Circus Circus Las Vegas
- Status: Operating
- Cost: US$6,000,000
- Opening date: March 1, 2024; 2 years ago

The Land of Legends
- Area: Nickelodeon Land
- Status: Operating
- Opening date: March 1, 2025

Tersane Istanbul
- Area: Nickelodeon Play!
- Status: Operating
- Opening date: November 28, 2025

Ride statistics
- Attraction type: Interactive dark ride
- Manufacturer: Sally Corporation
- Theme: SpongeBob SquarePants Carnival games

= SpongeBob's Crazy Carnival Ride =

Interactive dark ride

SpongeBob's Crazy Carnival Ride is an interactive dark ride at the Circus Circus hotel and casino in Las Vegas, Nevada. The ride was first announced in August 2023 and promotional material was previewed at an International Association of Amusement Parks and Attractions event in November 2023. The attraction, themed to the characters of the Nickelodeon cartoon SpongeBob SquarePants, is licensed by Paramount Global. The ride was manufactured by Sally Corporation and it opened on March 1, 2024.

A duplicate of the ride opened on March 1, 2025, at The Land of Legends, an amusement park in Turkey, but the characters speak in English instead of Turkish.

==Background==
The attraction centers around the characters of the animated television series SpongeBob SquarePants. The ride is themed to a traveling carnival established by Mr. Krabs, an entrepreneurial crab that operates the Krusty Krab fast food restaurant in the show.

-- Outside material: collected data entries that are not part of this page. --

(** * Huffman compressor (main.cpp): shallow embedding and verification

    The development follows main.cpp function by function.  Text, code words
    and the intermediate bit sequence are [list ascii] (the source keeps all
    of them in [std::string]); a byte of the packed file is a [Z] in
    [0, 256); a frequency is a 32-bit [unsigned], i.e. a [Z] reduced modulo
    [2^32] after every arithmetic operation.

    A file is the list of its bytes: [ReadFile] is the identity, and the
    streams opened in text mode translate nothing (as on POSIX systems).

    What the C++ library decides (the iteration order of [unordered_map],
    the arrangement of the heap behind [priority_queue]) is a parameter,
    [StdLib], constrained by what the standard promises, [StdLibSpec]; the
    heap algorithms of libstdc++ are modelled and shown to keep these
    promises. *)

From Stdlib Require Import ZArith Lia Ascii String List.
From stdpp Require Import base tactics option list gmap strings sorting.

Local Open Scope Z_scope.

(** ** Characters and strings *)

Abbreviation std_string := (list ascii).

(** A string literal as a [std::string]. *)
Definition lit (s : string) : std_string := list_ascii_of_string s.

Definition ch_0 : ascii := "0"%char.
Definition ch_1 : ascii := "1"%char.
Definition ch_colon : ascii := ":"%char.
Definition ch_dollar : ascii := "$"%char.
Definition ch_backslash : ascii := "\"%char.
Definition ch_n : ascii := "n"%char.
(** ['\n'], byte 10. *)
Definition ch_nl : ascii := ascii_of_nat 10.
(** [charT()], the character [s[s.size()]] of a [std::string]. *)
Definition ch_nul : ascii := ascii_of_nat 0.

Definition is_bit_char (c : ascii) : bool :=
  bool_decide (c = ch_0) || bool_decide (c = ch_1).

(** A string made of ['0'] and ['1'] only: what code words and the encoded
    bit sequence are. *)
Definition is_bits (s : std_string) : Prop := Forall (λ c, c = ch_0 ∨ c = ch_1) s.

(** [std::isspace] in the "C" locale, used by the [skipws] of formatted
    input. *)
Definition isspace (c : ascii) : bool :=
  let n := nat_of_ascii c in
  bool_decide (n = 32%nat) || (bool_decide (9 ≤ n)%nat && bool_decide (n ≤ 13)%nat).

(** ** [std::bitset<8>] *)

(** [bitset<8>(str)]: the last character of [str] is bit 0. *)
Definition bitset_of_string (tmp : std_string) : Z :=
  fold_left (λ v c, 2 * v + (if bool_decide (c = ch_1) then 1 else 0)) tmp 0.

(** [bits.to_string()]: eight characters, bit 7 first. *)
Definition bitset_to_string (v : Z) : std_string :=
  map (λ i : Z, if Z.testbit v i then ch_1 else ch_0) [7; 6; 5; 4; 3; 2; 1; 0].

(** ** [std::stringstream] read side *)

Record istream := mk_istream {
  rdbuf : std_string;        (* characters not yet extracted *)
  eofbit : bool;
  failbit : bool
}.

Definition good (s : istream) : bool := negb (eofbit s) && negb (failbit s).

Fixpoint skipws (l : std_string) : std_string :=
  match l with
  | c :: r => if isspace c then skipws r else l
  | [] => []
  end.

(** The extraction loop of [operator>>(istream&, bitset<N>&)]: up to [n]
    characters ['0']/['1'] are taken; end of input sets [eofbit] (third
    component), any other character stays in the buffer. *)
Fixpoint get_bits (n : nat) (l : std_string) : std_string * std_string * bool :=
  match n with
  | O => ([], l, false)
  | S n' =>
      match l with
      | [] => ([], [], true)
      | c :: r =>
          if is_bit_char c then
            let '(t, rest, e) := get_bits n' r in (c :: t, rest, e)
          else ([], l, false)
      end
  end.

(** [sstream >> bits].  The sentry fails on a stream that is not good or
    that ends while white space is skipped, and then [bits] is left as it
    was; when no character is stored [failbit] is set and [bits] is left as
    it was too. *)
Definition extract_bitset (s : istream) (bits : Z) : istream * Z :=
  if good s then
    match skipws (rdbuf s) with
    | [] => (mk_istream [] true true, bits)
    | l =>
        let '(tmp, rest, e) := get_bits 8 l in
        match tmp with
        | [] => (mk_istream rest e true, bits)
        | _ => (mk_istream rest e false, bitset_of_string tmp)
        end
    end
  else (mk_istream (rdbuf s) (eofbit s) true, bits).

(** ** [WriteEncodedStringToFile] *)

(** The [while (sstream.good())] loop; the result is the list of bytes
    written.  [None]: the loop is still running when the fuel is gone. *)
Fixpoint write_loop (fuel : nat) (s : istream) (bits : Z) : option (list Z) :=
  if good s then
    match fuel with
    | O => None
    | S fuel' =>
        let '(s', bits') := extract_bitset s bits in
        cons bits' <$> write_loop fuel' s' bits'
    end
  else Some [].

Definition WriteEncodedStringToFile (encodedString : std_string) : option (list Z) :=
  write_loop (S (length encodedString)) (mk_istream encodedString false false) 0.

(** ** [DecodeBinaryFile], the unpacking loop *)

Definition unpack (encodedBinaryString : list Z) : std_string :=
  concat (map bitset_to_string encodedBinaryString).

(** ** [Decode] *)

(** The loop of [Decode]: [temp] is the candidate accumulated so far.  The
    result is the text written to the output file, paired with the value of
    [temp] when the bits run out. *)
Fixpoint Decode_loop (huffmanCodes : gmap std_string ascii) (temp : std_string)
    (encodedString : std_string) : std_string * std_string :=
  match encodedString with
  | [] => ([], temp)
  | bit :: rest =>
      let temp' := temp ++ [bit] in
      match huffmanCodes !! temp' with
      | Some c =>
          let '(out, t) := Decode_loop huffmanCodes [] rest in (c :: out, t)
      | None => Decode_loop huffmanCodes temp' rest
      end
  end.

Definition Decode (encodedString : std_string) (huffmanCodes : gmap std_string ascii) : std_string :=
  (Decode_loop huffmanCodes [] encodedString).1.

Definition DecodeBinaryFile (encodedBinaryString : list Z)
    (huffmanCodes : gmap std_string ascii) : std_string :=
  Decode (unpack encodedBinaryString) huffmanCodes.

(** ** [DecodeFile] *)

(** The successive results of [getline(codeFile, line)]: [line] holds the
    characters read since the last delimiter. *)
Fixpoint getlines (line : std_string) (codeFile : std_string) : list std_string :=
  match codeFile with
  | [] => match line with [] => [] | _ => [line] end
  | c :: rest =>
      if bool_decide (c = ch_nl) then line :: getlines [] rest
      else getlines (line ++ [c]) rest
  end.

SpongeBob SquarePants, the show's titular character, is paired with Patrick Star and included in the ride's plot as an assistant to his employer, Mr. Krabs. Instead of bringing supplies for the carnival as told, SquarePants accidentally brings Krabby Patty hamburger ingredients instead; this leads to the main antagonist, Plankton, trying to steal the Krabby Patty formula, a recurring theme in the show.

The ride features fifteen scenes and six animatronics, one being Mr. Krabs as a carnival barker. The attraction also uses video projection and includes interactive targets.

==History==
The concept for Spongebob's Crazy Carnival Ride was first revealed to the public via a press release in August 2023, including an announcement that the ride would be manufactured by Sally Corporation with the help of TEAM Construction at a cost of . The attraction was promoted with a preview center at an International Association of Amusement Parks and Attractions expo in November, including an animatronic of SpongeBob character Mr. Krabs depicted as a carnival barker.

On March 1, 2024, the attraction opened with a ribbon-cutting ceremony hosted by Circus Circus officials.

==Ride Experience==
At the ride's entrance, an animatronic Mr. Krabs invites guests to enter. In one of the queue videos, Spongebob and Patrick notices that the guests are here, but discover that they packed Krabby Patty ingredients instead of carnival equipment. When Squidward tells the two to hurry and get everything ready, they decide to use the ingredients as carnival equipment instead. In another queue video, Mr. Krabs tells the guests what to do during the ride, but Plankton hijacks the video and intends to collect some of the ingredients so he can discover the Krabby Patty secret formula.

Once guests board the ride vehicle, Plankton emerges from a box with a butterfly net, ready to catch some of the ingredients that the guests will be using as ammo. The ride vehicles stop at four shooting games run by Spongebob, Patrick, and Squidward where they must shoot as many targets as they can before the vehicle moves on to the next game. Plankton will attempt to catch some of the ingredients, to which players can shoot him to gain extra points. The ride vehicles then pass Spongebob cooking Krabby Patties as they play the last shooting game, which is to fire Krabby Patties into Patrick's mouth, with Spongebob also providing extra targets. Mr. Krabs eventually stops the game as he considers this a waste of money. The guests then pass Plankton on a jet pack, who had managed to obtain a Krabby Patty. Mr. Krabs discovers this, but Plankton escapes on a small hot rod. The ride becomes a motion simulator as the guests chase Plankton around Bikini Bottom. After following Plankton back to the Chum Bucket, the guests find him using a machine to analyze the Krabby Patty. Spongebob and Patrick arrive on a Patty Mobile and urge the guests to stop Plankton. After the guests shoot and destroy the machine, foiling Plankton's plan, they are taken to the ride's final video screen where Plankton is locked in a cage and Mr. Krabs, Spongebob, Patrick, and Squidward show the guests their final scores. Once Mr. Krabs learns that Spongebob and Patrick used Krabby Patty ingredients in the carnival games, he proceeds to chase them down. The guests then return to the loading area.